Mañana domingo, 5 de junio, es el Día Mundial del Ambiente. El ambiente es cultura, que nadie lo dude.
Hoy acogemos, por su importancia, parte de la declaración que nos hace llegar la Comisión Ambiental de la Universidad Autónoma de Santo Domingo, sobre la conmemoración, por considerarla crucial por la verticalidad con que denuncia los factores que desestabilizan el ambiente y la salud:
El Día Mundial del Medio Ambiente encuentra a la República Dominicana bajo la amenaza de la expansión descontrolada del Cólera producto de los problemas que atañen al control de calidad de las aguas de escorrentía, las aguas servidas, del deterioro en las redes de distribución del agua potable, así como de las dificultades de la población para su obtención y el desconocimiento sobre su manejo.
Encuentra la mega minería en franca expansión, sin las garantías ambientales suficientes y con contratos que niegan toda la posibilidad de recibir beneficios adecuados; de establecer los monitoreos pertinentes y, sobre todo, sin la asunción clara de compromisos fiscales, sociales, operativos y ambientales por parte de las empresas beneficiarias.
Encuentra al país con la vulnerabilidad incrementada a fenómenos naturales y/o a accidentes de gran magnitud debido a la falta de inversión en la recuperación y estabilización de cuencas; en el mantenimiento de presas, canales de riego y otras infraestructuras; con la expansión del desorden generalizado en la ocupación espacial y el uso del territorio, agravada por la inexistencia de una Ley de Ordenamiento territorial.

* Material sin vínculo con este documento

(* ===== verification/Seed.v ===== *)
(** * The seed script ([src/db/seed.ts])

  [seed()] fills each of the tables [gold_prices], [price_alerts] and
  [investments] with sample rows when a [SELECT ... LIMIT 1] finds it
  empty, one multi-row [INSERT] per table, and catches every error.
  The three sample snapshots are dated now, yesterday and two days ago
  at the same local time ([setDate(getDate() - n)], [History.at_day]);
  the investments are dated [new Date("2023-03-15")] and
  [new Date("2023-02-28")], UTC midnight.  A multi-row [INSERT] is one
  statement: every row is converted, each takes the next value of the
  table's sequence, and the rows are stored together or not at all.
  Console output is not modelled. *)

From S2P Require Import Prelude Text Schema Storage History.

Module Seed.
Import Text Schema Storage History.
Local Open Scope string_scope.

(** A snapshot object of the seed: the decimal columns as text. *)
Record PriceSeed := {
  ps_date : Z;
  ps_buyPrice : string;
  ps_sellPrice : string;
  ps_pricePerGram : string;
  ps_source : string;
  ps_highPrice : string;
  ps_lowPrice : string
}.

Definition price_seed_row (id : Z) (p : PriceSeed) : result GoldPrice :=
  b ← numeric_of_text (ps_buyPrice p);
  s ← numeric_of_text (ps_sellPrice p);
  g ← numeric_of_text (ps_pricePerGram p);
  h ← numeric_of_text (ps_highPrice p);
  l ← numeric_of_text (ps_lowPrice p);
  mret {| gp_id := id; gp_date := ps_date p; gp_buyPrice := b; gp_sellPrice := s; gp_pricePerGram := g;
          gp_source := ps_source p; gp_highPrice := Some h; gp_lowPrice := Some l |}.

(** The rows of a multi-row [INSERT], the [k]-th taking the id
    [id + k]; the first error aborts the statement. *)
Fixpoint rows_from {I A} (mk : Z -> I -> result A) (id : Z) (inputs : list I) : result (list A) :=
  match inputs with
  | [] => Ok []
  | i :: rest => r ← mk id i; rs ← rows_from mk (id + 1) rest; mret (r :: rs)
  end.

(** [db.insert(goldPrices).values([...])] *)
Definition insert_prices (ps : list PriceSeed) : ST DB unit :=
  db ← get;
  rows ← lift (rows_from price_seed_row (seq_goldPrices db) ps);
  if decide (Exists (fun r => gp_id r ∈ map gp_id rows) (goldPrices db)) then throw (pk_violation "gold_prices")
  else put (set_goldPrices (goldPrices db ++ rows) (seq_goldPrices db + Z.of_nat (length ps)) db).

(** [db.insert(priceAlerts).values([...])]: a key missing from an
    object takes the column's default. *)
Definition insert_alerts (now : Z) (ais : list PriceAlertInput) : ST DB unit :=
  db ← get;
  rows ← lift (rows_from (fun id ai => alert_row id now ai) (seq_priceAlerts db) ais);
  if decide (Exists (fun a => pa_id a ∈ map pa_id rows) (priceAlerts db)) then throw (pk_violation "price_alerts")
  else put (set_priceAlerts (priceAlerts db ++ rows) (seq_priceAlerts db + Z.of_nat (length ais)) db).

(** [db.insert(investments).values([...])] *)
Definition insert_investments (now : Z) (ivs : list InvestmentInput) : ST DB unit :=
  db ← get;
  rows ← lift (rows_from (fun id iv => investment_row id now iv) (seq_investments db) ivs);
  if decide (Exists (fun i => inv_id i ∈ map inv_id rows) (investments db)) then throw (pk_violation "investments")
  else put (set_investments (investments db ++ rows) (seq_investments db + Z.of_nat (length ivs)) db).

(** The sample snapshots (lines 12-48). *)
Definition seed_prices (tz now : Z) : list PriceSeed :=
  let yesterday := at_day tz now (local_day tz now - 1) in
  let twoDaysAgo := at_day tz now (local_day tz now - 2) in
  [ {| ps_date := now; ps_buyPrice := "1058000"; ps_sellPrice := "967000"; ps_pricePerGram := "1053000";
       ps_source := "pegadaian"; ps_highPrice := "1059500"; ps_lowPrice := "1052000" |};
    {| ps_date := yesterday; ps_buyPrice := "1050500"; ps_sellPrice := "970000"; ps_pricePerGram := "1045000";
       ps_source := "pegadaian"; ps_highPrice := "1050500"; ps_lowPrice := "1040000" |};
    {| ps_date := twoDaysAgo; ps_buyPrice := "1045000"; ps_sellPrice := "968000"; ps_pricePerGram := "1042500";
       ps_source := "pegadaian"; ps_highPrice := "1048000"; ps_lowPrice := "1040000" |} ].

Definition seed_alert (type : string) (target : option string) (wa tg : bool) (phone chat daily : option string)
  : PriceAlertInput := {|
  ai_id := None; ai_alertType := Some type; ai_targetPrice := option_map Some target;
  ai_whatsappEnabled := Some (Some wa); ai_telegramEnabled := Some (Some tg);
  ai_phoneNumber := option_map Some phone; ai_telegramChatId := option_map Some chat;
  ai_active := Some (Some true); ai_dailyTime := option_map Some daily |}.

(** The sample alerts (lines 60-86). *)
Definition seed_alerts : list PriceAlertInput := [
  seed_alert "increase" (Some "1060000") true false (Some "+6281224942994") None None;
  seed_alert "decrease" (Some "1000000") false true None (Some "123456789") None;
  seed_alert "daily" None true true (Some "+6281224942994") (Some "123456789") (Some "20:00") ].

Definition seed_investment (date : Z) (weight price notes : string) : InvestmentInput := {|
  iv_id := None; iv_purchaseDate := Some date; iv_weight := Some weight; iv_purchasePrice := Some price;
  iv_purity := Some "0.999"; iv_notes := Some (Some notes) |}.

(** The sample investments (lines 98-117). *)
Definition seed_investments : list InvestmentInput := [
  seed_investment (days_from_civil 2023 3 15 * day_ms) "2.0" "2100000" "First gold investment";
  seed_investment (days_from_civil 2023 2 28 * day_ms) "3.0" "3150000" "Second gold investment" ].

(** [const existing = await db.select().from(table).limit(1);
     if (existing.length === 0) { ...insert... }]: one of the three
    phases of [seed()]. *)
Definition seed_table {A} (table : DB -> list A) (ins : ST DB unit) : ST DB unit :=
  existing ← gets (fun db => take 1 (table db));
  match existing with [] => ins | _ => mret tt end.

(** [seed()] (lines 5-127) at time [now] in the time zone [tz]. *)
Definition seed (tz now : Z) : ST DB unit :=
  try_catch
    (seed_table goldPrices (insert_prices (seed_prices tz now));;
     seed_table priceAlerts (insert_alerts now seed_alerts);;
     seed_table investments (insert_investments now seed_investments))
    (fun _ => mret tt).

(** ** Lemmas *)

(** The snapshot rows the seed stores from the sequence value [s]. *)
Definition price_row (id date buy sell ppg high low : Z) : GoldPrice := {|
  gp_id := id; gp_date := date; gp_buyPrice := NVal buy; gp_sellPrice := NVal sell; gp_pricePerGram := NVal ppg;
  gp_source := "pegadaian"; gp_highPrice := Some (NVal high); gp_lowPrice := Some (NVal low) |}.

Definition seed_price_rows (tz now s : Z) : list GoldPrice := [
  price_row s now 105800000 96700000 105300000 105950000 105200000;
  price_row (s + 1) (at_day tz now (local_day tz now - 1)) 105050000 97000000 104500000 105050000 104000000;
  price_row (s + 1 + 1) (at_day tz now (local_day tz now - 2)) 104500000 96800000 104250000 104800000 104000000].

Lemma seed_table_run {A} (table : DB -> list A) ins db :
  seed_table table ins db = match table db with [] => ins db | _ => (Ok tt, db) end.
Proof. unfold seed_table. st_simpl. by destruct (table db). Qed.

Lemma insert_prices_run tz now db : goldPrices db = [] ->
  insert_prices (seed_prices tz now) db =
    (Ok tt, set_goldPrices (seed_price_rows tz now (seq_goldPrices db)) (seq_goldPrices db + 3) db).
Proof.
  intros H. unfold insert_prices, lift. st_simpl.
  change (rows_from price_seed_row (seq_goldPrices db) (seed_prices tz now))
    with (Ok (seed_price_rows tz now (seq_goldPrices db)) : result (list GoldPrice)).
  simpl. rewrite H. reflexivity.
Qed.

Lemma insert_alerts_run now db : priceAlerts db = [] ->
  exists rows, insert_alerts now seed_alerts db =
    (Ok tt, set_priceAlerts rows (seq_priceAlerts db + 3) db) /\
    map pa_id rows = [seq_priceAlerts db; seq_priceAlerts db + 1; seq_priceAlerts db + 1 + 1].
Proof.
  intros H. unfold insert_alerts, lift. st_simpl. eexists. split; [simpl; rewrite H; reflexivity|reflexivity].
Qed.

Lemma insert_investments_run now db : investments db = [] ->
  exists rows, insert_investments now seed_investments db =
    (Ok tt, set_investments rows (seq_investments db + 2) db) /\
    map inv_id rows = [seq_investments db; seq_investments db + 1].
Proof.
  intros H. unfold insert_investments, lift. st_simpl. eexists. split; [simpl; rewrite H; reflexivity|reflexivity].
Qed.

Lemma NoDup_three (s : Z) : NoDup [s; s + 1; s + 1 + 1].
Proof. repeat constructor; rewrite ?elem_of_cons, ?elem_of_nil; lia. Qed.

Lemma NoDup_two (s : Z) : NoDup [s; s + 1].
Proof. repeat constructor; rewrite ?elem_of_cons, ?elem_of_nil; lia. Qed.

(** Each phase returns normally, leaves the other tables as they were,
    leaves its table non-empty and keeps the database well formed. *)
Lemma phase_prices tz now db : exists db',
  seed_table goldPrices (insert_prices (seed_prices tz now)) db = (Ok tt, db') /\
  goldPrices db' <> [] /\ priceAlerts db' = priceAlerts db /\ investments db' = investments db /\
  (wf_db db -> wf_db db').
Proof.
  rewrite seed_table_run. destruct (goldPrices db) as [|g gs] eqn:E; [|exists db; rewrite E; split_and!; auto].
  rewrite insert_prices_run by done. eexists. split_and!; [done|done|done|done|].
  intros (Hg & Ha & Hl & Hr & Hi). destruct Hg as (_ & _ & Hs). split_and!; try done.
  unfold ids_below. simpl. split_and!; [repeat constructor; simpl; lia|apply NoDup_three|lia].
Qed.

Lemma phase_alerts now db : exists db',
  seed_table priceAlerts (insert_alerts now seed_alerts) db = (Ok tt, db') /\
  goldPrices db' = goldPrices db /\ priceAlerts db' <> [] /\ investments db' = investments db /\
  (wf_db db -> wf_db db').
Proof.
  rewrite seed_table_run. destruct (priceAlerts db) as [|a als] eqn:E; [|exists db; rewrite E; split_and!; auto].
  destruct (insert_alerts_run now db E) as (rows & -> & Hids). eexists. split_and!; [done|done| |done|].
  { simpl. by destruct rows. }
  intros (Hg & Ha & Hl & Hr & Hi). split_and!; try done.
  - simpl. rewrite Hids. apply NoDup_three.
  - apply (logs_reference_weaken db); [done| |done]. intros aid Hex. rewrite E in Hex. inversion Hex.
Qed.

Lemma phase_investments now db : exists db',
  seed_table investments (insert_investments now seed_investments) db = (Ok tt, db') /\
  goldPrices db' = goldPrices db /\ priceAlerts db' = priceAlerts db /\ investments db' <> [] /\
  (wf_db db -> wf_db db').
Proof.
  rewrite seed_table_run. destruct (investments db) as [|i ivs] eqn:E; [|exists db; rewrite E; split_and!; auto].
  destruct (insert_investments_run now db E) as (rows & -> & Hids). eexists. split_and!; [done|done|done| |].
  { simpl. by destruct rows. }
  intros (Hg & Ha & Hl & Hr & Hi). split_and!; try done. simpl. rewrite Hids. apply NoDup_two.
Qed.

Lemma seed_run tz now db : exists db', seed tz now db = (Ok tt, db') /\
  goldPrices db' <> [] /\ priceAlerts db' <> [] /\ investments db' <> [] /\ (wf_db db -> wf_db db').
Proof.
  destruct (phase_prices tz now db) as (db1 & H1 & Hg1 & Ha1 & Hi1 & Hw1).
  destruct (phase_alerts now db1) as (db2 & H2 & Hg2 & Ha2 & Hi2 & Hw2).
  destruct (phase_investments now db2) as (db3 & H3 & Hg3 & Ha3 & Hi3 & Hw3).
  exists db3. split.
  - unfold seed. apply run_try_ok. rewrite (run_bind_ok _ _ _ _ _ H1), (run_bind_ok _ _ _ _ _ H2). exact H3.
  - split_and!; [congruence|congruence|done|auto].
Qed.

Lemma seed_skip tz now db : goldPrices db <> [] -> priceAlerts db <> [] -> investments db <> [] ->
  seed tz now db = (Ok tt, db).
Proof.
  intros Hg Ha Hi. unfold seed. apply run_try_ok.
  assert (H1 : seed_table goldPrices (insert_prices (seed_prices tz now)) db = (Ok tt, db))
    by (rewrite seed_table_run; by destruct (goldPrices db)).
  assert (H2 : seed_table priceAlerts (insert_alerts now seed_alerts) db = (Ok tt, db))
    by (rewrite seed_table_run; by destruct (priceAlerts db)).
  rewrite (run_bind_ok _ _ _ _ _ H1), (run_bind_ok _ _ _ _ _ H2), seed_table_run.
  by destruct (investments db).
Qed.

(** The seed script can be run again: a second run, at any time,
    finds every table filled by the first and changes nothing. *)
Theorem seed_idempotent tz now now' db :
  fst (seed tz now db) = Ok tt /\ seed tz now' (snd (seed tz now db)) = (Ok tt, snd (seed tz now db)).
Proof.
  destruct (seed_run tz now db) as (db' & -> & Hg & Ha & Hi & _). split; [done|]. by apply seed_skip.
Qed.

(** The seed keeps the database invariant of [Storage.wf_db]: its
    multi-row inserts take fresh, distinct ids from the sequences and
    advance them past the new rows. *)
Theorem seed_wf tz now db : wf_db db -> wf_db (snd (seed tz now db)).
Proof. destruct (seed_run tz now db) as (db' & -> & _ & _ & _ & Hw). exact Hw. Qed.

Lemma at_day_back tz t k : at_day tz t (local_day tz t - k) = t - k * day_ms.
Proof. unfold at_day, local_day, time_in_day, day_ms. zlia. Qed.

(** The snapshots of a seeded empty database. *)
Lemma seed_empty_prices tz now : goldPrices (snd (seed tz now empty_db)) = seed_price_rows tz now 1.
Proof.
  assert (H1 : seed_table goldPrices (insert_prices (seed_prices tz now)) empty_db =
               (Ok tt, set_goldPrices (seed_price_rows tz now 1) 4 empty_db))
    by (rewrite seed_table_run; apply insert_prices_run; reflexivity).
  destruct (phase_alerts now (set_goldPrices (seed_price_rows tz now 1) 4 empty_db)) as (db2 & H2 & Hg2 & _).
  destruct (phase_investments now db2) as (db3 & H3 & Hg3 & _).
  unfold seed. rewrite (run_try_ok _ _ _ tt db3); [simpl; rewrite Hg3, Hg2; reflexivity|].
  rewrite (run_bind_ok _ _ _ _ _ H1), (run_bind_ok _ _ _ _ _ H2). exact H3.
Qed.

(** On the seeded database, whenever the seed does not run exactly at
    local midnight, [getCurrentGoldPrice] returns the snapshot dated now
    with a daily change of 1,053,000 - 1,042,500 (the snapshot of two
    days ago) instead of 1,053,000 - 1,045,000 (yesterday's): the
    baseline window ends at the midnight that starts yesterday. *)
Theorem seed_current_baseline tz now : 0 < time_in_day tz now ->
  exists cp, getCurrentGoldPrice tz now (snd (seed tz now empty_db)) = (Ok (Some cp), snd (seed tz now empty_db)) /\
    gp_date (cp_row cp) = now /\
    cp_priceChange cp = js_sub (parse_float (NVal 105300000)) (parse_float (NVal 104250000)).
Proof.
  intros Htid. pose proof (seed_empty_prices tz now) as Hp.
  set (db := snd (seed tz now empty_db)) in *. clearbody db.
  unfold getCurrentGoldPrice, yesterday_price. st_simpl. rewrite Hp. unfold seed_price_rows. rewrite !at_day_back.
  unfold time_in_day in Htid. unfold yesterday_start, start_of_day. cbn [order_desc ins_desc gp_date price_row].
  repeat (cbn [ins_desc order_desc gp_date price_row];
    match goal with |- context [Z.leb ?a ?b] =>
      destruct (Z.leb_spec a b); try (exfalso; unfold day_ms in *; lia) end).
  cbn. repeat case_decide; try (exfalso; unfold day_ms in *; zlia).
  eexists. split_and!; reflexivity.
Qed.

(** ** Witnesses *)

Lemma seed_wf_witness : wf_db (snd (seed 0 0 empty_db)).
Proof.
  apply seed_wf. unfold wf_db, ids_below, logs_reference_alerts. simpl. repeat split; constructor || lia.
Defined.

Lemma seed_current_baseline_witness :
  exists cp, getCurrentGoldPrice 0 (10 * hour_ms) (snd (seed 0 (10 * hour_ms) empty_db)) =
               (Ok (Some cp), snd (seed 0 (10 * hour_ms) empty_db)) /\
    gp_date (cp_row cp) = 10 * hour_ms /\
    cp_priceChange cp = js_sub (parse_float (NVal 105300000)) (parse_float (NVal 104250000)).
Proof. apply seed_current_baseline. vm_compute. reflexivity. Defined.

End Seed.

Encuentra al país con una tendencia a la híper-urbanización de algunos centros urbanos, que como en el caso de la ciudad de Santo Domingo concentra de manera desproporcionada, asimétrica y carente de visión estratégica las inversiones del Estado, mientras se desatiende al resto del territorio.
Encuentra al país con un esfuerzo por la protección de zonas frágiles concomitante con la concesión de autorizaciones para la destrucción de ecosistemas costeros, ámbitos de montaña, nacimientos y cursos de ríos, la contaminación de suelos, aire y aguas al margen de lo establecido en la Constitución y las leyes.
Encuentra al país sin la definición de una Estrategia Nacional Ambiental y sin la existencia de políticas, planes y programas capaces de revertir las tendencias internas a la degradación ambiental y de prevenir las amenazas reconocidas por la Comunidad Científica internacional relacionadas con los cambios del clima, el agotamiento de recursos como el petróleo, la escasez de agua potable y la dificultad creciente en el aprovechamiento de materias primas.
Encuentra al país sin haber definido un compromiso claro con la educación y particularmente con la educación ambiental que permita la construcción de una ciudadanía responsable.